__Requirement__
Show all lines from the records below in which the string "Service" is present.
*** Opening of Data section ***
(* ===== verification/Identity.v ===== *)
(** * Identity tokens: graphs, tenants, principals and actors

    Source: [crates/ledger-core/src/identity.rs]. A validated token is a byte string behind a
    private field; its [*_new] constructor is the only way to build one, and the [*_wf]
    predicates state the invariant the constructor establishes. *)

From Stdlib Require Import ZArith Lia String Strings.Byte.
From stdpp Require Import base gmap countable list.
From S2P Require Import Prelude BTree Bytes Text Core.

Local Open Scope ledger_scope.

Definition MAX_IDENTIFIER_BYTES : nat := 512.
Definition MAX_GRAPH_ID_BYTES : nat := 128.
Definition MAX_MESSAGE_BYTES : nat := 4096.
Definition MAX_EVIDENCE_REFS : nat := 64.

(** [validate_token] *)
Definition validate_token (field : string) (value : bytes) (max_bytes : nat) : lresult unit :=
  if bool_decide (value = []) then Err (InvalidIdentifier field "must not be empty")
  else if max_bytes <? length value then Err (InvalidIdentifier field "exceeds the byte bound")
  else if has_control value then
    Err (InvalidIdentifier field "must not contain control characters")
  else Ok tt.

(** The alphabet of a [graph_id]: [[A-Za-z0-9._:-]]. *)
Definition is_graph_byte (b : byte) : bool :=
  is_ascii_alphanumeric b ||
  bool_decide (b = "."%byte) || bool_decide (b = "_"%byte) ||
  bool_decide (b = ":"%byte) || bool_decide (b = "-"%byte).

(** [validate_graph_id] *)
Definition validate_graph_id (value : bytes) : lresult unit :=
  validate_token "graph_id" value MAX_GRAPH_ID_BYTES ;;
  if negb (forallb is_graph_byte value) then
    Err (InvalidIdentifier "graph_id" "must match [A-Za-z0-9._:-]")
  else Ok tt.

Definition validate_tenant_id (value : bytes) : lresult unit :=
  validate_token "tenant_id" value MAX_IDENTIFIER_BYTES.

Definition validate_principal_id (value : bytes) : lresult unit :=
  validate_token "principal_id" value MAX_IDENTIFIER_BYTES.

(** [validated_token!(GraphId | TenantId | PrincipalId)] *)
Record GraphId := mkGraphId { graph_str : bytes }.
Record TenantId := mkTenantId { tenant_str : bytes }.
Record PrincipalId := mkPrincipalId { principal_str : bytes }.

#[export] Instance GraphId_eq_dec : EqDecision GraphId.
Proof. solve_decision. Defined.
#[export] Instance TenantId_eq_dec : EqDecision TenantId.
Proof. solve_decision. Defined.
#[export] Instance PrincipalId_eq_dec : EqDecision PrincipalId.
Proof. solve_decision. Defined.
#[export] Program Instance GraphId_countable : Countable GraphId :=
  inj_countable graph_str (λ s, Some (mkGraphId s)) _.
Next Obligation. by intros []. Qed.
#[export] Program Instance TenantId_countable : Countable TenantId :=
  inj_countable tenant_str (λ s, Some (mkTenantId s)) _.
Next Obligation. by intros []. Qed.

Definition graph_id_new (value : bytes) : lresult GraphId :=
  validate_graph_id value ;; Ok (mkGraphId value).
Definition tenant_id_new (value : bytes) : lresult TenantId :=
  validate_tenant_id value ;; Ok (mkTenantId value).
Definition principal_id_new (value : bytes) : lresult PrincipalId :=
  validate_principal_id value ;; Ok (mkPrincipalId value).

(** [enum PrincipalType] and its wire encoding *)
Inductive PrincipalType := Human | Agent | Service.

#[export] Instance PrincipalType_eq_dec : EqDecision PrincipalType.
Proof. solve_decision. Defined.

Definition wire_byte (t : PrincipalType) : byte :=
  match t with Human => x00 | Agent => x01 | Service => x02 end.

Definition from_wire_byte (b : byte) : lresult PrincipalType :=
  match b with
  | x00 => Ok Human
  | x01 => Ok Agent
  | x02 => Ok Service
  | _ => Err (InvalidCommit "unknown principal_type byte")
  end.

Definition principal_type_str (t : PrincipalType) : bytes :=
  match t with Human => B "human" | Agent => B "agent" | Service => B "service" end.

(** [struct Actor], [struct AuthenticatedPrincipal] and the projection between them *)
Record Actor := mkActor {
  principal_id : PrincipalId;
  principal_type : PrincipalType;
  on_behalf_of : option PrincipalId
}.

#[export] Instance Actor_eq_dec : EqDecision Actor.
Proof. solve_decision. Defined.

Record AuthenticatedPrincipal := mkAuthenticatedPrincipal {
  ap_principal_id : PrincipalId;
  ap_principal_type : PrincipalType;
  ap_tenant_id : TenantId;
  ap_on_behalf_of : option PrincipalId
}.

Definition actor_of (p : AuthenticatedPrincipal) : Actor :=
  mkActor (ap_principal_id p) (ap_principal_type p) (ap_on_behalf_of p).

(** ** What the constructors establish *)
Section identity_facts.
(** A [String] value a token constructor accepts. The UTF-8 part is the invariant of
    [String] itself, which [validate_token] presupposes. *)
Definition token_ok (max : nat) (v : bytes) : Prop :=
  v ≠ [] ∧ length v ≤ max ∧ has_control v = false.

#[export] Instance token_ok_dec max v : Decision (token_ok max v).
Proof. unfold token_ok. apply _. Defined.

Lemma validate_token_Ok f v max u : validate_token f v max = Ok u ↔ token_ok max v.
Proof.
  unfold validate_token, token_ok. destruct u.
  case_bool_decide; [naive_solver|].
  destruct (Nat.ltb_spec max (length v)); [naive_solver lia|].
  destruct (has_control v); naive_solver lia.
Qed.

Definition graph_id_wf (g : GraphId) : Prop :=
  token_ok MAX_GRAPH_ID_BYTES (graph_str g) ∧ forallb is_graph_byte (graph_str g) = true.
Definition principal_id_wf (p : PrincipalId) : Prop :=
  token_ok MAX_IDENTIFIER_BYTES (principal_str p).
Definition tenant_id_wf (t : TenantId) : Prop :=
  token_ok MAX_IDENTIFIER_BYTES (tenant_str t).

#[export] Instance graph_id_wf_dec g : Decision (graph_id_wf g).
Proof. unfold graph_id_wf. apply _. Defined.

Lemma graph_id_new_Ok v g : graph_id_new v = Ok g ↔ v = graph_str g ∧ graph_id_wf g.
Proof.
  unfold graph_id_new, validate_graph_id, graph_id_wf. rewrite bind_Ok. split.
  - intros ([] & Hv & [= <-]). inv_res. apply validate_token_Ok in E. simpl.
    destruct (forallb is_graph_byte v); done.
  - intros [-> [Ht Hg]]. exists tt. rewrite (proj2 (validate_token_Ok _ _ _ tt) Ht).
    run_res. rewrite Hg. cbn [negb]. by destruct g.
Qed.

Lemma principal_id_new_Ok v p : principal_id_new v = Ok p ↔ v = principal_str p ∧ principal_id_wf p.
Proof.
  unfold principal_id_new, validate_principal_id, principal_id_wf. rewrite bind_Ok. split.
  - intros ([] & Hv%validate_token_Ok & [= <-]). done.
  - intros [-> Hp]. exists tt. rewrite validate_token_Ok. by destruct p.
Qed.

Lemma tenant_id_new_Ok v t : tenant_id_new v = Ok t ↔ v = tenant_str t ∧ tenant_id_wf t.
Proof.
  unfold tenant_id_new, validate_tenant_id, tenant_id_wf. rewrite bind_Ok. split.
  - intros ([] & Hv%validate_token_Ok & [= <-]). done.
  - intros [-> Hp]. exists tt. rewrite validate_token_Ok. by destruct t.
Qed.

Lemma graph_byte_ascii b : is_graph_byte b = true → is_ascii_byte b = true.
Proof. destruct b; vm_compute; congruence. Qed.

Lemma graph_id_wf_utf8 g : graph_id_wf g → utf8_valid (graph_str g) = true.
Proof.
  intros [_ Hg]. apply ascii_utf8. unfold is_ascii. rewrite forallb_Forall in Hg |- *.
  eapply Forall_weaken; [exact Hg|]. intros b. apply graph_byte_ascii.
Qed.

Lemma token_ok_fits max v : token_ok max v → (Z.of_nat max ≤ u32_max)%Z → fits_u32 v.
Proof. intros (_ & Hl & _) Hm. unfold fits_u32. lia. Qed.

Lemma from_wire_byte_Ok b t : from_wire_byte b = Ok t ↔ b = wire_byte t.
Proof.
  split; [|intros ->; by destruct t].
  destruct b; simpl; intros [=]; by subst.
Qed.
End identity_facts.

#[global] Arguments validate_token : simpl never.
#[global] Arguments graph_id_new : simpl never.
#[global] Arguments principal_id_new : simpl never.
#[global] Arguments tenant_id_new : simpl never.
#[global] Arguments from_wire_byte : simpl never.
*** Close of Data section ***
__Final answer__
Inductive PrincipalType := Human | Agent | Service.
  match t with Human => x00 | Agent => x01 | Service => x02 end.
  | x02 => Ok Service
  match t with Human => B "human" | Agent => B "agent" | Service => B "service" end.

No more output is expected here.